Principled Unity. Begg longed for the day of “a comprehensive union, not on the ground of false principle and unworthy compromise, but on the basis of Scripture and in accordance with past attainments” (p. 24).
Affordable Housing. Seeing the myriads of working-class families forced to rent tiny, filthy, windowless apartments, Begg urged church and state to help families obtain modest, sanitary homes in which to raise their children (Ps. 127:3) and worship God (Matt. 6:6). Today there is still a housing development in Edinburgh bearing the name “Begg’s Buildings.”
Abolition of Seat Rents. Begg watched in horror as churches forced worshipers either to pay for their seats or to sit in a stigmatized “free section.” In protest, he campaigned “for rich and poor to meet together on the same terms, and enjoy the gospel without money” (p. 74).
Protestantism. As Roman Catholicism rapidly expanded in Scotland, Begg set his pen to work, refuting Rome’s errors, reminding Protestants of their need for unifying revival, and seeking to establish “missions to papists… in all the leading towns of Britain, and in every district of Ireland.”
Begg’s vision of confessional Reformed unity seems no less compelling (yet no more realistic) in our day than in his. How long it will remain a lost cause is difficult to say, but who can read the following excerpt without affirming it to be a good cause?

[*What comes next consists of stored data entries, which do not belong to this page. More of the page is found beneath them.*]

(** What the callers keep to: values of columns, primary keys of the right
    types, and updates that do not move a row to another primary key. *)
Definition call_ok (s : Schema) (c : Call) : Prop :=
  match c with
  | CInsert values | CUpsert values => Forall (fun v => storable v = true) values
  | CUpdate pk new_values =>
      Forall (fun v => storable v = true) new_values /\ key_tuple_ok pk (types_at s (primary_key s)) /\
      forall row, validate_and_default s new_values = Ok row -> pk_bytes s row = pk_key s pk
  | CUpdateColumns pk changes =>
      key_tuple_ok pk (types_at s (primary_key s)) /\
      Forall (fun c => (c.1 < length (columns s))%nat /\ c.1 ∉ primary_key s /\ storable c.2 = true) changes
  | CDelete pk => key_tuple_ok pk (types_at s (primary_key s))
  end.

Section represents.
Context {E I : Type} `{StorageEngine E} `{StorageEngine I}.

Definition run_call (c : Call) : M (Table E I) unit :=
  match c with
  | CInsert values => Table.insert values
  | CUpsert values => upsert values
  | CUpdate pk new_values => update_by_pk pk new_values
  | CUpdateColumns pk changes => update_columns pk changes
  | CDelete pk => delete_by_pk pk
  end.

Definition index_bytes (s : Schema) (ix : IndexHandle I) (row : Row) : bytes :=
  key_bytes (pick (index_columns (def ix) ++ primary_key s) row) (key_types ix).

Definition handle_wf (s : Schema) (ix : IndexHandle I) : Prop :=
  in_columns s (index_columns (def ix)) /\ key_types ix = types_at s (index_columns (def ix) ++ primary_key s).

(** An index holds one entry per row of [P]. *)
Definition index_holds (s : Schema) (P : Row -> Prop) (ix : IndexHandle I) : Prop :=
  forall k v, kv_get k (entries (ix_engine ix)) = Some v <-> v = [] /\ exists row, P row /\ k = index_bytes s ix row.

Definition stored (abs : rows) (row : Row) : Prop := exists pk, kv_get pk abs = Some row.

Definition unique_ok (s : Schema) (abs : rows) (d : IndexDef) : Prop :=
  unique d = true -> forall pk row pk' row', kv_get pk abs = Some row -> kv_get pk' abs = Some row' ->
    existsb is_null (pick (index_columns d) row) = false ->
    tuple_cmp (pick (index_columns d) row) (pick (index_columns d) row') = Eq -> pk = pk'.

Record rows_ok (s : Schema) (abs : rows) : Prop := {
  rows_sorted : keys_sorted abs;
  rows_fit pk row : kv_get pk abs = Some row -> row_ok (column_types s) row /\ pk = pk_bytes s row
}.

Record heap_holds (s : Schema) (e : E) (abs : rows) : Prop := {
  heap_keys : Forall (fun x => 4 <= len x.1) (entries e);
  heap_rows pk : kv_get (make_row_key (table_id s) pk) (entries e) = option_map (row_bytes s) (kv_get pk abs)
}.

Record represents (t : Table E I) (abs : rows) : Prop := {
  rep_schema : schema_wf (schema t);
  rep_rows : rows_ok (schema t) abs;
  rep_heap : heap_holds (schema t) (engine t) abs;
  rep_handles : Forall (handle_wf (schema t)) (indexes t);
  rep_indexes : Forall (index_holds (schema t) (stored abs)) (indexes t);
  rep_unique : Forall (fun ix => unique_ok (schema t) abs (def ix)) (indexes t)
}.
End represents.

(** ** Facts *)

(** *** Stateful calls *)

Lemma M_Ok {S A B} (m : M S A) (k : A -> M S B) s a s' : m s = (Ok a, s') -> (m ≫= k) s = k a s'.
Proof. intros E. unfold mbind, M_bind. by rewrite E. Qed.

Lemma M_Err {S A B} (m : M S A) (k : A -> M S B) s e s' : m s = (Err e, s') -> (m ≫= k) s = (Err e, s').
Proof. intros E. unfold mbind, M_bind. by rewrite E. Qed.

(** *** Columns of rows *)

Lemma mapM_Ok {A B} (f : A -> result B) (g : A -> B) (l : list A) :
  Forall (fun x => f x = Ok (g x)) l -> mapM f l = Ok (map g l).
Proof. intros F. induction F as [|x l E F IH]; [done|]. cbn [mapM map]. rewrite E. cbn. by rewrite IH. Qed.

Lemma length_column_types s : length (column_types s) = length (columns s).
Proof. apply length_map. Qed.

Lemma pick_columns_ok (cols : list nat) (row : Row) :
  Forall (fun i => (i < length row)%nat) cols -> pick_columns cols row = Ok (pick cols row).
Proof.
  intros F. apply mapM_Ok. eapply Forall_impl; [exact F|]. intros i Hi. cbn. unfold at_index.
  by destruct (lookup_lt_is_Some_2 _ _ Hi) as [v ->].
Qed.

Lemma pick_app a b row : pick (a ++ b) row = pick a row ++ pick b row.
Proof. apply map_app. Qed.
Lemma length_pick cols row : length (pick cols row) = length cols.
Proof. apply length_map. Qed.
Lemma types_at_app s a b : types_at s (a ++ b) = types_at s a ++ types_at s b.
Proof. apply map_app. Qed.
Lemma length_types_at s cols : length (types_at s cols) = length cols.
Proof. apply length_map. Qed.

Lemma cell_key t v : cell_ok t v = true -> key_ok v t = true.
Proof.
  unfold cell_ok, key_ok. intros H. apply andb_true_iff in H as [-> H]. cbn. by destruct v, t.
Qed.

Lemma row_length s row : row_ok (column_types s) row -> length row = length (columns s).
Proof. intros H%Forall2_length. by rewrite <- H, length_column_types. Qed.

Lemma in_columns_row s row cols :
  row_ok (column_types s) row -> in_columns s cols -> Forall (fun i => (i < length row)%nat) cols.
Proof. intros H%row_length. unfold in_columns. by rewrite H. Qed.

Lemma in_columns_app s a b : in_columns s a -> in_columns s b -> in_columns s (a ++ b).
Proof. apply Forall_app_2. Qed.

Lemma pick_key_ok s row cols :
  row_ok (column_types s) row -> in_columns s cols -> key_tuple_ok (pick cols row) (types_at s cols).
Proof.
  intros R F. unfold key_tuple_ok, pick, types_at. induction F as [|i cols Hi F IH]; [constructor|].
  constructor; [|done]. rewrite <- length_column_types in Hi.
  destruct (lookup_lt_is_Some_2 _ _ Hi) as [t Ht]. rewrite Ht.
  destruct (Forall2_lookup_l _ _ _ _ _ R Ht) as (v & -> & Hv). by apply cell_key.
Qed.

Lemma pk_types_ok s : in_columns s (primary_key s) -> pk_types s = Ok (types_at s (primary_key s)).
Proof.
  intros F. apply mapM_Ok. eapply Forall_impl; [exact F|]. intros i Hi. cbn.
  unfold column_types, at_index. rewrite list_lookup_fmap. by destruct (lookup_lt_is_Some_2 _ _ Hi) as [c ->].
Qed.

Lemma encode_pk_ok s row :
  schema_wf s -> row_ok (column_types s) row -> encode_pk s row = Ok (pk_bytes s row).
Proof.
  intros (_ & _ & P & _) R. unfold encode_pk. rewrite pick_columns_ok by by eapply in_columns_row. cbn.
  rewrite pk_types_ok by done. apply encode_key_ok. by apply pick_key_ok.
Qed.

Lemma encode_pk_components_ok s pk :
  schema_wf s -> key_tuple_ok pk (types_at s (primary_key s)) -> encode_pk_components s pk = Ok (pk_key s pk).
Proof.
  intros (_ & _ & P & _) R. unfold encode_pk_components.
  pose proof (Forall2_length _ _ _ R) as L. rewrite length_types_at in L. rewrite L, Nat.eqb_refl. cbn.
  rewrite pk_types_ok by done. by apply encode_key_ok.
Qed.

Lemma row_encode s row :
  row_ok (column_types s) row ->
  encode (column_types s) row = Ok (row_bytes s row) /\ decode (column_types s) (row_bytes s row) = Ok row.
Proof. intros R. destruct (row_round_trip _ _ R) as (b & E & D). unfold row_bytes. by rewrite E. Qed.

(** *** Validation *)

Lemma check_each_Ok check i values j v :
  check_each check i values = Ok tt -> values !! j = Some v -> check (i + j)%nat v = Ok tt.
Proof.
  revert i j; induction values as [|w values IH]; intros i j; [done|]. cbn [check_each].
  destruct (check i w) as [[]| |] eqn:E; try done. cbn. intros Hr. destruct j as [|j]; cbn.
  - intros [= <-]. by rewrite Nat.add_0_r.
  - intros Hj. replace (i + S j)%nat with (S i + j)%nat by lia. by apply IH.
Qed.

Lemma check_each_no_panic check i values :
  (forall j v, values !! j = Some v -> no_panic (check (i + j)%nat v)) -> no_panic (check_each check i values).
Proof.
  revert i; induction values as [|w values IH]; intros i Hc; [done|]. cbn [check_each]. apply bind_no_panic.
  - rewrite <- (Nat.add_0_r i). by apply Hc.
  - intros [] _. apply IH. intros j v Hj. replace (S i + j)%nat with (i + S j)%nat by lia. by apply Hc.
Qed.

Lemma change_fits s c col v :
  type_wf (ty col) = true -> columns s !! c = Some col -> storable v = true ->
  check_type_compat_one s c v = Ok tt -> check_value_bounds_one s c v = Ok tt -> cell_ok (ty col) v = true.
Proof.
  unfold check_type_compat_one, check_value_bounds_one, at_index, storable, cell_ok. intros T C S. rewrite C. cbn.
  apply andb_true_iff in S as [-> S]. rewrite T. destruct (matches v (ty col)) eqn:M; [|done]. intros _. cbn.
  destruct v, (ty col); try done; try (zcase; [done|]; intros _; zbool; lia || done).
  rewrite S. zcase; [done|]. intros _. by zcase.
Qed.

“Some time and sifting may still be necessary; but if, in a way thoroughly consistent and honouring to God’s truth, without which union is a conspiracy against truth, the scattered children of the Covenanters, the sons of Erskine, Gillespie, and Chalmers shall be brought to meet around a common centre, and in these days of trouble, and rebuke, and blasphemy, to blend their several protests into one broad standard uplifted on high, and emblazoned with Christ’s crown and covenant, Scotland may again become as glorious as in the days of old; nay, her latter end may become better than her beginning.”